Tale about Boy-Kibalchish (Сказка о Мальчише-Кибальчише) is a 1964 Soviet children’s war film directed by Yevgeny Sherstobitov and based on a story “A Tale about a War Secret, about the Boy Nipper-Pipper, and His Word of Honour” by Arkady Gaidar.

The film tells about a boy nicknamed Kibalchish, a person of strong moral values, who fights against the corrupt, manipulative, egoistic, impudent rich men.

==Plot==
The film begins with a dedication to Soviet children and pioneers, setting the stage for a story taking place shortly after the Civil War, when the Red Army had driven out the "cursed bourgeois" forces, ushering in a time of peace. However, the tranquility is disrupted by the arrival of a bourgeois spy, Agent 518, who infiltrates the boys' village. The agent manipulates a greedy and cowardly boy, Malchish-Plohish, promising him rewards if he betrays the community by aiding the bourgeois cause. Despite Agent 518's efforts, the boys refuse to reveal the secret of their strength, a symbol of unity and resilience.

When news arrives that the bourgeois army is attacking, the fathers leave for the front lines, entrusting their children to defend their land.
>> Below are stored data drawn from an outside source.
Definition GetWorkspaceFile (sessionID filePath : string) (MaxWireBytes MaxBytes : Z) : gres string :=
  fail_if (TrimSpace sessionID == "") (bad_request ": sessionID cannot be empty");;
  fail_if (TrimSpace filePath == "") (bad_request ": filePath cannot be empty");;
  fail_if ((MaxWireBytes <=? 0)%Z || (MaxBytes <=? 0)%Z)
    (bad_request ": MaxWireBytes and MaxBytes must both be strictly positive (> 0)");;
  fail_if (max_int64_bytes <=? MaxWireBytes)%Z (bad_request ": MaxWireBytes causes integer overflow");;
  fail_if (max_int64_bytes <=? MaxBytes)%Z (bad_request ": MaxBytes causes integer overflow");;
  let reqURL := baseURL +:+ "/api/v1/sessions/" +:+ PathEscape sessionID
                +:+ "/workspace/file?path=" +:+ QueryEscape filePath in
  match request_path reqURL with
  | None => fail (Wrapped "create GET request failed: " (NewError "%v") "")
  | Some path =>
      let req := mkhttp_request "GET" reqURL "application/json" None in
      resp ← checked_response req path 200;
      let bad := protocol (rp_StatusCode resp) "GET" path in
      match read_limited (MaxWireBytes + 1) (rp_Body resp) with
      | None => fail (TransportError "GET" reqURL (NewError "%v"))
      | Some wireBytes =>
          fail_if (MaxWireBytes <? Z.of_nat (String.length wireBytes))%Z
            (SentinelError aoErrPayloadTooLarge);;
          match decode_envelope wireBytes with
          | None => fail (bad "malformed JSON response payload")
          | Some (raw, eof) =>
              fail_if (negb eof) (bad "unexpected trailing data after JSON envelope");;
              fail_if (negb (all_present raw))
                (bad "missing required field in WorkspaceFileResponse envelope");;
              fail_if (raw_SessionID raw != Some sessionID)
                (bad "envelope sessionId %q does not match requested %q");;
              fail_if (raw_Path raw != Some filePath)
                (bad "envelope path %q does not match requested %q");;
              let status := value_or "" (raw_Status raw) in
              fail_if (negb (in_list status ["unmodified"; "modified"; "added"; "deleted"]))
                (bad "invalid status value %q in workspace file envelope");;
              fail_if (value_or false (raw_Binary raw))
                (bad "binary workspace file is unsupported in text reader");;
              fail_if (value_or false (raw_ContentTruncated raw))
                (bad "workspace file content truncated by upstream");;
              fail_if (value_or false (raw_Deleted raw) || (status == "deleted"))
                (SentinelError aoErrWorkspaceFileDeleted);;
              let content := value_or "" (raw_Content raw) in
              fail_if (MaxBytes <? Z.of_nat (String.length content))%Z
                (SentinelError aoErrPayloadTooLarge);;
              mret content
          end
      end
  end.
End Client.

(** ** Escaping *)
Lemma ascii_cases (P : ascii -> Prop) :
  (forall n, (n < 256)%N -> P (ascii_of_N n)) -> forall c, P c.
Proof. intros H c. rewrite <- (ascii_N_embedding c). apply H. apply N_ascii_bounded. Qed.

(** A statement about one character, by trying the 256 of them. *)
Lemma ascii_forall (p : ascii -> bool) :
  forallb (fun n => p (ascii_of_nat n)) (seq 0 256) = true -> forall c, p c = true.
Proof.
  intros H c. rewrite forallb_forall in H. rewrite <- (ascii_nat_embedding c). apply H.
  apply in_seq. pose proof (nat_ascii_bounded c). lia.
Qed.

Definition percent_ok (c : ascii) : bool :=
  let n := N_of_ascii c in
  match unhex (upperhex (n / 16)), unhex (upperhex (n mod 16)) with
  | Some x, Some y => (ascii_of_N (16 * x + y) =? c)%char
  | _, _ => false
  end.
Lemma percent_ok_all c : percent_ok c = true.
Proof. revert c. apply ascii_forall. vm_compute. reflexivity. Qed.
Lemma plain_not_percent c : path_segment_plain c = true -> (c =? "%")%char = false.
Proof.
  enough (negb (path_segment_plain c) || negb (c =? "%")%char = true) as H.
  { intros E. rewrite E in H. by apply negb_true_iff in H. }
  revert c. apply ascii_forall. vm_compute. reflexivity.
Qed.

Lemma PathUnescape_percent c s :
  PathUnescape (percent c s) = option_map (String c) (PathUnescape s).
Proof.
  pose proof (percent_ok_all c) as H. unfold percent_ok in H. unfold percent. cbn zeta in *.
  cbn [PathUnescape]. change (("%" =? "%")%char) with true. cbn match.
  destruct (unhex (upperhex (N_of_ascii c / 16))) as [x|]; [|done].
  destruct (unhex (upperhex (N_of_ascii c mod 16))) as [y|]; [|done].
  apply Ascii.eqb_eq in H. rewrite H. by destruct (PathUnescape s).
Qed.

Lemma PathEscape_unescape s : PathUnescape (PathEscape s) = Some s.
Proof.
  induction s as [|c s IH]; [done|]. cbn [PathEscape].
  destruct (path_segment_plain c) eqn:E.
  - cbn [PathUnescape]. rewrite (plain_not_percent _ E), IH. done.
  - by rewrite PathUnescape_percent, IH.
Qed.

Definition all_chars (p : ascii -> bool) (s : string) : bool := forallb p (list_ascii_of_string s).
Definition segment_char (c : ascii) : bool := path_segment_plain c || (c =? "%")%char.
Lemma percent_chars c :
  segment_char "%" && segment_char (upperhex (N_of_ascii c / 16))
  && segment_char (upperhex (N_of_ascii c mod 16)) = true.
Proof. revert c. apply ascii_forall. vm_compute. reflexivity. Qed.
Lemma PathEscape_chars s : all_chars segment_char (PathEscape s) = true.
Proof.
  unfold all_chars. induction s as [|c s IH]; [done|]. cbn [PathEscape].
  destruct (path_segment_plain c) eqn:E; cbn [percent list_ascii_of_string forallb].
  - unfold segment_char at 1. by rewrite E, IH.
  - pose proof (percent_chars c) as Hp. breflect. rewrite IH. by rewrite H, H0, H1.
Qed.

(** Invert a successful client call check by check. *)
Ltac ginv H :=
  let x := fresh "x" in let H1 := fresh "G" in let H2 := fresh "G" in
  lazymatch type of H with
  | inr _ = inr _ => injection H as H; subst
  | inl _ = inr _ => discriminate H
  | fail _ = inr _ => discriminate H
  | mret _ = inr _ => injection H as H; subst
  | fail_if _ _ = inr _ => apply fail_if_ok in H
  | mbind _ _ = inr _ => apply gres_bind_ok in H as (x & H1 & H2); cbn beta in H2; ginv H1; ginv H2
  | (match ?c with _ => _ end) = inr _ => destruct c eqn:?; ginv H
  | (let _ := _ in _) = inr _ => cbv zeta in H; ginv H
  | _ => idtac
  end.

Definition canonical_states : list string :=
  [ActivityStateActive; ActivityStateIdle; ActivityStateWaitingInput; ActivityStateBlocked;
   ActivityStateExited].

Section Answers.
Context {NL : NetLib} (base : string) (http : http_request -> gres http_response).

Lemma canonical_state_ok raw status method path state :
  validateCanonicalActivityState raw status method path = inr state ->
  state = raw /\ In state canonical_states.
Proof.
  unfold validateCanonicalActivityState. destruct (in_list _ _) eqn:E; intros H; ginv H.
  split; [done|]. by apply in_list_true in E.
Qed.

Ltac answer H :=
  ginv H; breflect;
  repeat match goal with
  | E : validateCanonicalActivityState _ _ _ _ = inr _ |- _ => apply canonical_state_ok in E as [-> ?]
  | E : in_list _ _ = true |- _ => apply in_list_true in E
  end; cbn; split_and?; first [done | congruence | lia | idtac].

(** C37: An answer the client returns is about what was asked: the session (and
  project and harness) of a result are those of the request, an activity is one
  of the five canonical states, a restore mode one of the three, and the
  session identifiers are not blank. *)
Theorem client_answers_match_request :
(forall s w, GetWorkerStatus base http s = inr w ->
   w_ID w = s /\ s <> "" /\ In (w_State w) canonical_states) /\
(forall p h r, CreateWorkerSession base http p h = inr r ->
   w_ID (cr_Session r) <> "" /\ w_ProjectID (cr_Session r) = p /\ w_Harness (cr_Session r) = h /\
   In (w_State (cr_Session r)) canonical_states /\
   (0 <= cr_PromptBytes r)%Z /\ (0 <= cr_SystemPromptBytes r)%Z) /\
(forall s m r, DispatchTaskContract base http s m = inr r ->
   dt_SessionID r = s /\ s <> "" /\ m <> "") /\
(forall s r, StopWorker base http s = inr r -> sw_SessionID r = s /\ s <> "") /\
(forall s r, ResumeWorker base http s = inr r ->
   rw_SessionID r = s /\ s <> "" /\ w_ID (rw_Session r) = s /\
   In (w_State (rw_Session r)) canonical_states /\
   In (rw_RestoreMode r) [RestoreModeNative; RestoreModeSavedPrompt; RestoreModeFresh]).
Proof.
  split_and!.
  - intros s w Hw. unfold GetWorkerStatus, empty_session in Hw. answer Hw.
  - intros p h r Hr. unfold CreateWorkerSession in Hr. answer Hr.
  - intros s m r Hr. unfold DispatchTaskContract, empty_session in Hr. answer Hr.
  - intros s r Hr. unfold StopWorker, empty_session in Hr. answer Hr.
  - intros s r Hr. unfold ResumeWorker, empty_session in Hr. answer Hr.
Qed.

(** The canonical error envelope of AO. *)
Definition error_envelope (resp : http_response) : bool :=
  match read_limited maxErrorBodyBytes (rp_Body resp) with
  | None => false
  | Some body =>
      match unmarshal_error body with
      | Some w => (we_Error w != "") && (we_Code w != "") && (we_Message w != "")
      | None => false
      end
  end.

(** How a failed request is classified.  Only an HTTP 404 that carries the
  canonical error envelope is [ErrNotFound]; the same status with a malformed
  body is a protocol error with status 404 and is not [ErrNotFound]. *)
Theorem failed_request_classification (A : Type) (decode : http_body -> option A) (req : http_request)
  (path : string) (expected : Z) (resp : http_response) :
http req = inr resp -> rp_StatusCode resp <> expected ->
exists e, do_request http decode req path expected = inl e /\
  let code := rp_StatusCode resp in
  let failure := ((code <? 200)%Z || (300 <=? code)%Z)%bool in
  errors_Is e (TSentinel aoErrNotFound) = (failure && error_envelope resp && (code =? 404)%Z)%bool /\
  option_map pe_StatusCode (as_protocol e) =
    (if (failure && error_envelope resp)%bool then None else Some code) /\
  option_map ae_StatusCode (as_api e) =
    (if (failure && error_envelope resp)%bool then Some code else None).
Proof.
intros Hr Hs. apply Z.eqb_neq in Hs. unfold do_request, checked_response. rewrite Hr. cbn zeta.
rewrite Hs. cbn [negb]. unfold error_envelope.
destruct ((rp_StatusCode resp <? 200)%Z || (300 <=? rp_StatusCode resp)%Z) eqn:Hf;
  [|eexists; split; [reflexivity|]; by split_and!].
eexists. split; [reflexivity|]. cbn [andb]. unfold decodeError, protocol.
destruct (read_limited _ _) as [body|]; [|by split_and!].
destruct (unmarshal_error body) as [w|]; [|by split_and!].
destruct ((we_Error w != "") && (we_Code w != "") && (we_Message w != "")); by split_and!.
Qed.
End Answers.

(** ** A daemon with one session *)
Definition sample_view : wireSessionView :=
  {| v_ID := "s1"; v_ProjectID := "p1"; v_Kind := "worker"; v_Harness := "codex"; v_Status := "live";
     v_DisplayStatus := ""; v_IsTerminated := false; v_State := "idle"; v_LastActivityAt := 7;
     v_Branch := ""; v_Model := ""; v_TerminalGeneration := "g1"; v_PreviewURL := "" |}.
Definition sample_status : WorkerStatus := toNormalizedWorkerStatusFromView sample_view "idle".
Under the leadership of Malchish-Kibalchish, the boys organize to resist the enemy. Despite sabotage caused by Malchish-Plohish, who accepts bribes of honey and jam to hinder the defense, the boys valiantly stand their ground. They fight courageously against the invading forces, enduring bombardments and hardships while keeping the community's secret safe.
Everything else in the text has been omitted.